The rest of the evening was spent sort of squatting. I don't know how Neil knew it was there but we were led down a dark alley, he knocked on a boarded door and lo and behold we were in a squat that was being used as a bar. It was lovely! I had an image of sitting on the floor, with lots of plastic on the walls but it was much nicer than a lot of bars I have been. Art on the wall, table service, cake! Cake! It was great and everyone was so friendly.

I've kept up the football playing, if Jay Boothroyd can play for England theres still hope. Sunday was fine, however Tuesday was humilating. I got a call and asked whether I wanted to play with Neil's girlfriend Dad and his friends. Mike and myself were told to wait by a roundabout for a man we have never met to pick us up in a car we had never seen. It was filthy and seedy but in a nice way. We though playing against mainly middle aged men would be fine but they gave us a hammering. They tore me apart. At one point, while I was being dominated in midfield, a squat fat man came over and told me it was ok. The same man gave me a lift home and I had to sit between the baby seats in the back of his car and that was a pretty good methaphor for how the game had gone.
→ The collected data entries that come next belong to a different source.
(* ===== verification/SamplesDemo.v ===== *)
(** The theorems on the sample applications at concrete states: a storage server
    that accepts everything, and a clock that ticks once a microsecond. *)

From S2P Require Import Prelude Ipc AppMgmt AppMgmtDemo Samples SamplesCorrect.

Module SamplesDemo.
#[local] Instance uapi : Uapi := Sim.uapi.
#[local] Instance kernel : Kernel AppMgmtDemo.env_t := AppMgmtDemo.kernel.
#[local] Instance ports : PortKernel AppMgmtDemo.env_t := AppMgmtDemo.ports.
#[local] Instance storage : StorageClient AppMgmtDemo.env_t := {|
  STORAGE_CLIENT_TP_PORT := "com.android.trusty.storage.client.tp";
  STORAGE_FILE_OPEN_CREATE := 1; STORAGE_FILE_OPEN_TRUNCATE := 4; STORAGE_OP_COMPLETE := 1;
  k_open_session _ e := ((0, 7), e);
  k_open_file _ _ _ _ e := ((0, 8), e);
  k_storage_write _ _ bs _ e := (Z.of_nat (length bs), e);
  k_close_file _ e := (tt, e);
  k_close_session _ e := (tt, e)
|}.

Definition junk : bytes := replicate 1024 170.

(** A client connects, stays for two writes and leaves; then [wait] fails. *)
Definition served : world (list storage_ev) unit AppMgmtDemo.env_t :=
  World [] tt ([(0, UEvent 100 1); (-13, UEvent 101 0); (0, UEvent 101 4)],
    Script 100 [""%string] [] [] []) [].

Example served_runs :
  match storage_main junk 1 6 served with
  | Ret r w' => r = Some 100 ∧ length (loc w') = 10%nat ∧ closed (trace w') = [101]
  | Halt _ _ => False
  end.
Proof. by vm_compute. Qed.

Lemma write_file_correct_witness :
  wp (write_file junk 256) (λ rc w', ∃ evs, wrote 256 rc evs ∧
    loc w' = rev evs ++ loc served ∧ trace w' = trace served) served.
Proof. by apply write_file_correct. Defined.

Lemma storage_main_holds_witness :
  wp (storage_main junk 1 6) (λ r w',
    (∃ port, 0 ≤ port ∧ ctrl_held port r w') ∨
    (∃ rc, r = Some rc ∧ rc < 0 ∧ balanced (trace w') [])) served.
Proof. by apply storage_main_holds. Defined.

#[local] Instance clock : Clock Z := {|
  k_gettime t := ((0, t), t + 1000);
  k_nanosleep n t := (tt, t + n)
|}.
#[local] Instance clock_laws : ClockLaws Z.
Proof. refine {| now := id; clock_tick := 1000 |}; [lia|]. by intros e t e' [= <- <-]. Defined.

Definition at_time (t : Z) : world (list string) unit Z := World [] tt t [].

Lemma delay_waits_witness :
  wp (_delay 7 4000) (delayed 5000 5000 4000 (at_time 5000)) (at_time 5000).
Proof.
  assert (4000 + clock_tick < (Z.of_nat 7 - 1) * clock_tick) as Hfuel by reflexivity.
  assert (is_int64 (now (env (at_time 5000)) + 4000) = true) as Hi64 by reflexivity.
  exact (delay_waits 7 4000 (at_time 5000) ltac:(lia) Hfuel Hi64).
Defined.
End SamplesDemo.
It's how England must be feeling right about now.

My twitter adventure continues. I was pretty nonplussed by it, I didn't get the point, until I started to follow Chris Gayle, who is brilliant. I quote:

"If I only did get permission to use my private I would reach long time,but they said its a team thing so no argument-I had fis chic rice. Oh"

What does it mean? What does it mean?? Its all like that! Also my dream of being followed by Labour MP Diane Abbot has come true, just not in the way I had in mind.